Work instruction
Give back, word for word, every line from the one containing "do! logM (EvApply slice) in" to the end of the listing, and nothing more.

--- START ---

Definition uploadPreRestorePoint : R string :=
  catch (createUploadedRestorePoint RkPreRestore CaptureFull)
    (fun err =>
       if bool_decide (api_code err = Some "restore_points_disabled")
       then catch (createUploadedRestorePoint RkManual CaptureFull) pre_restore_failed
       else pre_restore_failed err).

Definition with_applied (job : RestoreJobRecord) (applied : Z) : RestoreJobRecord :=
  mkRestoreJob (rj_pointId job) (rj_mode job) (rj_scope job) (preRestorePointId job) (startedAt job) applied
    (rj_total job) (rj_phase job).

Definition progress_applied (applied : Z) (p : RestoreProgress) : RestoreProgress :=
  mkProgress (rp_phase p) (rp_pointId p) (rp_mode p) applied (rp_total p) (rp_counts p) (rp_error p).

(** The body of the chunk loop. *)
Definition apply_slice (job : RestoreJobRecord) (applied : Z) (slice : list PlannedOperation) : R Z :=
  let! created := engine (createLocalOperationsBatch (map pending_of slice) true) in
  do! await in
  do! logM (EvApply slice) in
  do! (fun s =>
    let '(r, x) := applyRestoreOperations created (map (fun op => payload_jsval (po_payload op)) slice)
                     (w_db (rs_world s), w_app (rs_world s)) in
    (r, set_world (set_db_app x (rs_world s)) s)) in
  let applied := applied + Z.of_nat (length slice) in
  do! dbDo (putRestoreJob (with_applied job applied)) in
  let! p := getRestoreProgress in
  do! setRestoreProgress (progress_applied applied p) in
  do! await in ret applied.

--- END ---

Exercise solution
  do! logM (EvApply slice) in
  do! (fun s =>
    let '(r, x) := applyRestoreOperations created (map (fun op => payload_jsval (po_payload op)) slice)
                     (w_db (rs_world s), w_app (rs_world s)) in
    (r, set_world (set_db_app x (rs_world s)) s)) in
  let applied := applied + Z.of_nat (length slice) in
  do! dbDo (putRestoreJob (with_applied job applied)) in
  let! p := getRestoreProgress in
  do! setRestoreProgress (progress_applied applied p) in
  do! await in ret applied.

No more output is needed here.